La Juventus vince il suo quarto scudetto consecutivo e per il quarto anno un dubbio si presenta inesorabile, scatenando discussioni e risse da bar: “Ma quanti sono gli scudetti della Juventus?”. Una domanda sulla carta banale, ma nella pratica tutt’altro che superficiale. Una situazione babeliana in cui stampa, dirigenti, tifosi e calciatori credono quasi sempre giustamente di poter dire la propria, ma in cui a non parlare o a non prendere provvedimenti, è proprio chi il potere per farlo lo avrebbe.

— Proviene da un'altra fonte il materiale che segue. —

(** ** Signed tokens *)

Definition bearer_jwks_off_variant_returns_none_handle : bool := holds (result_ok (built [])) (λ o, none (so_jwks_handle o)).
Definition bearer_jwks_builds_signed_validator : bool :=
  holds (result_ok (built [("bearer", "jwks"); ("jwks-endpoint-uri", "https://idp.example.com/.well-known/jwks.json")])) (λ o,
    negb (none (sc_bearer (so_config o)))
    && holds (so_jwks_handle o) (λ h, String.eqb (jw_endpoint_uri h) "https://idp.example.com/.well-known/jwks.json"
         && none (jw_ca_path h) && time_eqb (jw_refresh h) (minutes 1))).
Definition bearer_jwks_missing_endpoint_errors : bool :=
  refused_with "--bearer-jwks-endpoint-uri" (built [("bearer", "jwks")]).
Definition bearer_jwks_sets_issuer_and_audience : bool :=
  holds (result_ok (built [("bearer", "jwks"); ("jwks-endpoint-uri", "https://idp/jwks"); ("jwks-valid-issuer", "https://idp");
                           ("jwks-expected-audience", "kafka-sr"); ("jwks-principal-claim", "email")])) (λ o,
    holds (so_jwks_handle o) (λ h, String.eqb (jw_endpoint_uri h) "https://idp/jwks")
    && bool_decide (sc_bearer (so_config o) = Some (SignedJws "email" (Some "https://idp") (Some "kafka-sr")))).
Definition bearer_jwks_custom_refresh : bool :=
  holds (result_ok (built [("bearer", "jwks"); ("jwks-endpoint-uri", "https://idp/jwks"); ("jwks-refresh", "120")])) (λ o,
    holds (so_jwks_handle o) (λ h, time_eqb (jw_refresh h) (minutes 2))).

Definition cli_tests : list bool := [
  default_input_is_fully_open; secured_nodes_require_a_forward_secret; require_auth_and_realm_passthrough;
  basic_inline_users; basic_malformed_inline_user_is_skipped; basic_file_only; basic_file_and_inline_both_set;
  bearer_off_is_none; bearer_unsecured_builds_validator_with_principal_claim; bearer_invalid_value_errors;
  tls_cert_and_key_build_config_with_each_client_auth; tls_invalid_configuration_cases_error;
  authz_enabled_builds_config; authz_default_refresh; client_plaintext_protocol_cases_are_none;
  client_ssl_has_tls_no_sasl; client_ssl_default_server_name_is_localhost; client_sasl_plaintext_has_sasl_no_tls;
  client_sasl_password_file_is_read_and_conflicts_with_inline_password; client_sasl_ssl_has_both;
  client_sasl_mechanisms_map; client_gssapi_maps_runtime_credentials_without_username_or_password;
  client_gssapi_requires_credential_fields; invalid_client_security_cases; bearer_jwks_off_variant_returns_none_handle;
  bearer_jwks_builds_signed_validator; bearer_jwks_missing_endpoint_errors; bearer_jwks_sets_issuer_and_audience;
  bearer_jwks_custom_refresh].
(** * pytorch-lmdb: the LMDB-backed dataset, the timing meters and the
      benchmark driver of [main.py], embedded in Rocq.

    Python objects are mutable, so every method is written as a function
    from the state before the call to an outcome and the state after it.
    An exception is an outcome like any other: the state that the method
    had already written when it raised is kept. *)

From Stdlib Require Import ZArith QArith Qcanon List Lia Permutation.
From Stdlib Require Import SpecFloat.
From stdpp Require Import base gmap strings list fin_maps.

Open Scope Z_scope.

(** ** Exceptions and outcomes *)

(** The Python exceptions that the modelled code can raise. *)
Inductive exn : Type :=
  | LmdbError            (* lmdb.Error: the environment cannot be opened *)
  | IndexError           (* sequence index out of range *)
  | TypeError            (* wrong kind of object for the operation *)
  | AttributeError       (* the object has no such attribute *)
  | UnpicklingError      (* pickle.loads on bytes that are no pickle *)
  | UnidentifiedImageError (* PIL cannot decode the image bytes *)
  | FileNotFoundError    (* the image folder does not exist *)
  | ZeroDivisionError
  | OverflowError        (* an int too large for a float *)
  | BadValsizeError      (* lmdb.BadValsizeError: a key of length zero *)
  | ValueError
  | SameFileError        (* shutil.SameFileError *)
  | OSError.             (* a file that cannot be opened *)

Inductive result (A : Type) : Type :=
  | Ok (a : A)
  | Raise (e : exn).
Arguments Ok {A} a.
Arguments Raise {A} e.

Definition is_Ok {A} (r : result A) : Prop :=
  match r with Ok _ => True | Raise _ => False end.

(** A computation over a mutable state [S] that returns or raises. *)
Definition M (S A : Type) : Type := S -> result A * S.

Definition ret {S A} (a : A) : M S A := fun s => (Ok a, s).
Definition raise {S A} (e : exn) : M S A := fun s => (Raise e, s).
Definition bind {S A B} (m : M S A) (k : A -> M S B) : M S B :=
  fun s => match m s with
           | (Ok a, s') => k a s'
           | (Raise e, s') => (Raise e, s')
           end.
Definition get_state {S} : M S S := fun s => (Ok s, s).
Definition modify {S} (f : S -> S) : M S unit := fun s => (Ok tt, f s).
(** An outcome computed without touching the state. *)
Definition lift_result {S A} (r : result A) : M S A := fun s => (r, s).
(** The store already answers the dedup check of [p], or cannot take a
    row for it: the handle is undefined, the table is missing, the
    language is null, or a row with the pair of [p] is present. *)
Definition settled (p : SpeakerScreen.route_params) (w : world) : Prop :=
  db w = false
  \/ translations (file w) = None
  \/ SpeakerScreen.selectedLanguage p = None
  \/ exists rs c,
      translations (file w) = Some rs
      /\ SpeakerScreen.selectedLanguage p = Some c
      /\ find (SQL.matches (SpeakerScreen.transcription p) c) rs <> None.

(** ** Sample inputs *)

(** The store after a start of the application without driver failure. *)
Definition started : world :=
  snd (initialise None None None None None fresh_world).

(** The store after a start in which the database could not be opened. *)
Definition start_failed : world :=
  snd (initialise (Some (SQLiteError "unable to open database file"))
         None None None None fresh_world).

Definition bonjour : SpeakerScreen.route_params :=
  {| SpeakerScreen.transcription := "Bonjour";
     SpeakerScreen.selectedLanguage := Some "en";
     SpeakerScreen.translatedText := "Hello" |}.

Definition chat_reply (t : option string)
  : completion (response SpeakerScreen.chat_data) :=
  Resolved {| ok := true; statusText := "OK";
              json := Resolved
                        {| SpeakerScreen.choices :=
                             Some [{| SpeakerScreen.text := t |}] |} |}.

(** A pass in which the reply has no [text] and the store works. *)
Definition quiet_pass : SpeakerScreen.pass :=
  {| SpeakerScreen.openai := chat_reply None;
     SpeakerScreen.io_check := None;
     SpeakerScreen.io_add := None |}.

(** A pass whose lookup is refused by the driver. *)
Definition locked_lookup_pass : SpeakerScreen.pass :=
  {| SpeakerScreen.openai := chat_reply None;
     SpeakerScreen.io_check := Some (SQLiteError "database is locked");
     SpeakerScreen.io_add := None |}.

Perché se da una parte c’è chi dice che gli scudetti bianconeri sono 31 (sentenze e prescrizioni alla mano), dall’altra c’è chi, fregandosene di quanto promulgato da più di una sentenza giuridica afferma che gli scudetti siano 33. I meno razionali non faticherebbero ad individuare la causa principale della vicenda nella strafottenza di chi dirige la squadra bianconera, che fino ad oggi, spinto da una verve da tifoso comune nulla ha fatto per cercare di rispettare le sentenze. Ma la vera causa non risiede nel non rispetto di una sentenza da parte di una squadra, bensì nell’omertà di chi in questi casi dovrebbe prendere provvedimenti e cioè nella lega di Serie A.

La crociata del don Chisciotte bianconero risale all’anno 2012, l’anno in cui la Juventus dopo un anno in Serie B e qualche annetto di purgatorio, guidata da una bandiera come Antonio Conte tornava a dare spettacolo, vincendo il trentesimo scudetto (legalmente il ventottesimo) e rivendicando la terza stelletta. Da quel momento sono passati quattro anni e in quattro anni pochissimo è stato fatto e molte più cose sono state dette.

E pensare che Tavecchio in occasione di Italia-Inghilterra una specie di decisione l’aveva pure presa, ribadendo come gli scudetti ufficiali del club torinese fossero 30 e come di conseguenza sarebbe stato necessario nascondere i gagliardetti non ancora vinti. La frecciata di Tavecchio arrivava prima di un’amichevole la cui valenza andava oltre i confini nazionali e che al fine di non danneggiare la credibilità del calcio italiano e delle sue Istituzioni si presentava come una scelta quasi obbligatoria. Una decisione che interrompeva un silenzio cominciato anni prima, gli anni del disastroso regno Abete, gli anni in cui lo Juventus Stadium si ornava di un “30” tanto grande quanto non legittimo. Ma l’omertà, giocata Italia-Inghilterra, è tornata a farla da padrona. Il caos è tornato a dominare.

Ad oggi dunque semi-censure a parte nulla è successo, nessuna presa di posizione, nessuna sanzione, niente di niente (a favore o a sfavore della Juventus). In una vicenda in cui ad avere la meglio è sempre stato il libero arbitrio, quel libero arbitrio che ha alimentato discussioni dirigenziali e conseguenti cacce all’uomo in Rete, quel libero arbitrio che ha creato quella che ad oggi ha tutti i tratti della vicenda tipicamente italiana, tristemente solo italiana.